Whenever a line in this data holds the word "list", report that line in full.

- _THE DATA_:
Content starts

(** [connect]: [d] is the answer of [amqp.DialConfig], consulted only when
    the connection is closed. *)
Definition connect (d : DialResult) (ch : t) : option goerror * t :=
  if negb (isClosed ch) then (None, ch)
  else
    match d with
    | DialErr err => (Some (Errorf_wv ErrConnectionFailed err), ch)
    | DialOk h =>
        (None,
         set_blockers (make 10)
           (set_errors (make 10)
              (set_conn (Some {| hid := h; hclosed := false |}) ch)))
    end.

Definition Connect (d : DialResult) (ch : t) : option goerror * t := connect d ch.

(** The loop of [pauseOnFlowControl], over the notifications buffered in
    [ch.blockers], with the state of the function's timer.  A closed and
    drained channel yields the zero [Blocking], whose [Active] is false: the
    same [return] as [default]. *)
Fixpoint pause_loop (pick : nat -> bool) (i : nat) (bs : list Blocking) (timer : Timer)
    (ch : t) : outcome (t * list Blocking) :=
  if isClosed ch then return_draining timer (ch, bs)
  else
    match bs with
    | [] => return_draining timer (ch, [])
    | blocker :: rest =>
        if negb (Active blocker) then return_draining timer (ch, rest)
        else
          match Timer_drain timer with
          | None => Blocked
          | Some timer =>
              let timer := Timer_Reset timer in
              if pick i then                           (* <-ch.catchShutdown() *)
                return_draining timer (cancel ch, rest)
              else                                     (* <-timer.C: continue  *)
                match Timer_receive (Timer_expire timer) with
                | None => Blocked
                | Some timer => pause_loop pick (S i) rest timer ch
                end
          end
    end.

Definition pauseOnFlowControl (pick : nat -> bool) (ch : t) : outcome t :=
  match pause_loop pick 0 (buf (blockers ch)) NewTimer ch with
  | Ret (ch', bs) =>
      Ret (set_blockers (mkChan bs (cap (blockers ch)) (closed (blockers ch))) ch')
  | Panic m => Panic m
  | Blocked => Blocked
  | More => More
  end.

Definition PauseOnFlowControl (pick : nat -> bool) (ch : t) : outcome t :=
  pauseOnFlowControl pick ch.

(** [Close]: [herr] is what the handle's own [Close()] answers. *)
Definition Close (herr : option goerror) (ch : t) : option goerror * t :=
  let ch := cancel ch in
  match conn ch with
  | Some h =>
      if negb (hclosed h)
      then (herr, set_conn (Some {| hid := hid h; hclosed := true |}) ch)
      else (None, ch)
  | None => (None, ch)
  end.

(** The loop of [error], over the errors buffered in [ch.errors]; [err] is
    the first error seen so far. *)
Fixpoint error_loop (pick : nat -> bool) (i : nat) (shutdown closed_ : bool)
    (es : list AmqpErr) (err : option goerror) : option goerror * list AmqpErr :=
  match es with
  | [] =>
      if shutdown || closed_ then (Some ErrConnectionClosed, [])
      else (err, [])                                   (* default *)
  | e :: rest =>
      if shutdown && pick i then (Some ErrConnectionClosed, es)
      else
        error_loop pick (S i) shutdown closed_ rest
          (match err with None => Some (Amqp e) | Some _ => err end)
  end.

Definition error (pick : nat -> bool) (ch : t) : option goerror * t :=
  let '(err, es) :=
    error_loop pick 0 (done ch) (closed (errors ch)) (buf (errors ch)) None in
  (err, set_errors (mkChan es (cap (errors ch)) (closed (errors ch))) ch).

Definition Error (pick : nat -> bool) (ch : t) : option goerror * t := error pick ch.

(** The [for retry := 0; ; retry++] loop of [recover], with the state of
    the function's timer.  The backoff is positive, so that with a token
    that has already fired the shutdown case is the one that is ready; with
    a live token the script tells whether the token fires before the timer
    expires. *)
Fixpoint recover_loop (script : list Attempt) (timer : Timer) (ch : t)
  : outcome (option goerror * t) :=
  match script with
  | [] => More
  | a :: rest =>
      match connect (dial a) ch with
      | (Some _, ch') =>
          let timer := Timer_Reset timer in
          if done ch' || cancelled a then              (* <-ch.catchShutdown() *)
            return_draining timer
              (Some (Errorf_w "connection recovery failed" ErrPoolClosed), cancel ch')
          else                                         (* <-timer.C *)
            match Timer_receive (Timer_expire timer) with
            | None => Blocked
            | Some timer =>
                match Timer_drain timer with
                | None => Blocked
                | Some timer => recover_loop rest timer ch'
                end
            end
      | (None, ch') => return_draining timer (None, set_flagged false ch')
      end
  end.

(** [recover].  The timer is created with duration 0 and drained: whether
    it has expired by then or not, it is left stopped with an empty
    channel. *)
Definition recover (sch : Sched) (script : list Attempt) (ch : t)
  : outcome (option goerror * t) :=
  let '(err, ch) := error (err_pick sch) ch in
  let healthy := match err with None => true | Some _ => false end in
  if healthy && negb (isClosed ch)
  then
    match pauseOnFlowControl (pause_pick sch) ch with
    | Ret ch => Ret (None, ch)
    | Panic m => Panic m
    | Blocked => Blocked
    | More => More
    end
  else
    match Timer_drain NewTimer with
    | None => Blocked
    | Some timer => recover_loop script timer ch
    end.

Content ends

- _YOUR SOLUTION_:
Fixpoint pause_loop (pick : nat -> bool) (i : nat) (bs : list Blocking) (timer : Timer)
    (ch : t) : outcome (t * list Blocking) :=
    (es : list AmqpErr) (err : option goerror) : option goerror * list AmqpErr :=
Fixpoint recover_loop (script : list Attempt) (timer : Timer) (ch : t)
Definition recover (sch : Sched) (script : list Attempt) (ch : t)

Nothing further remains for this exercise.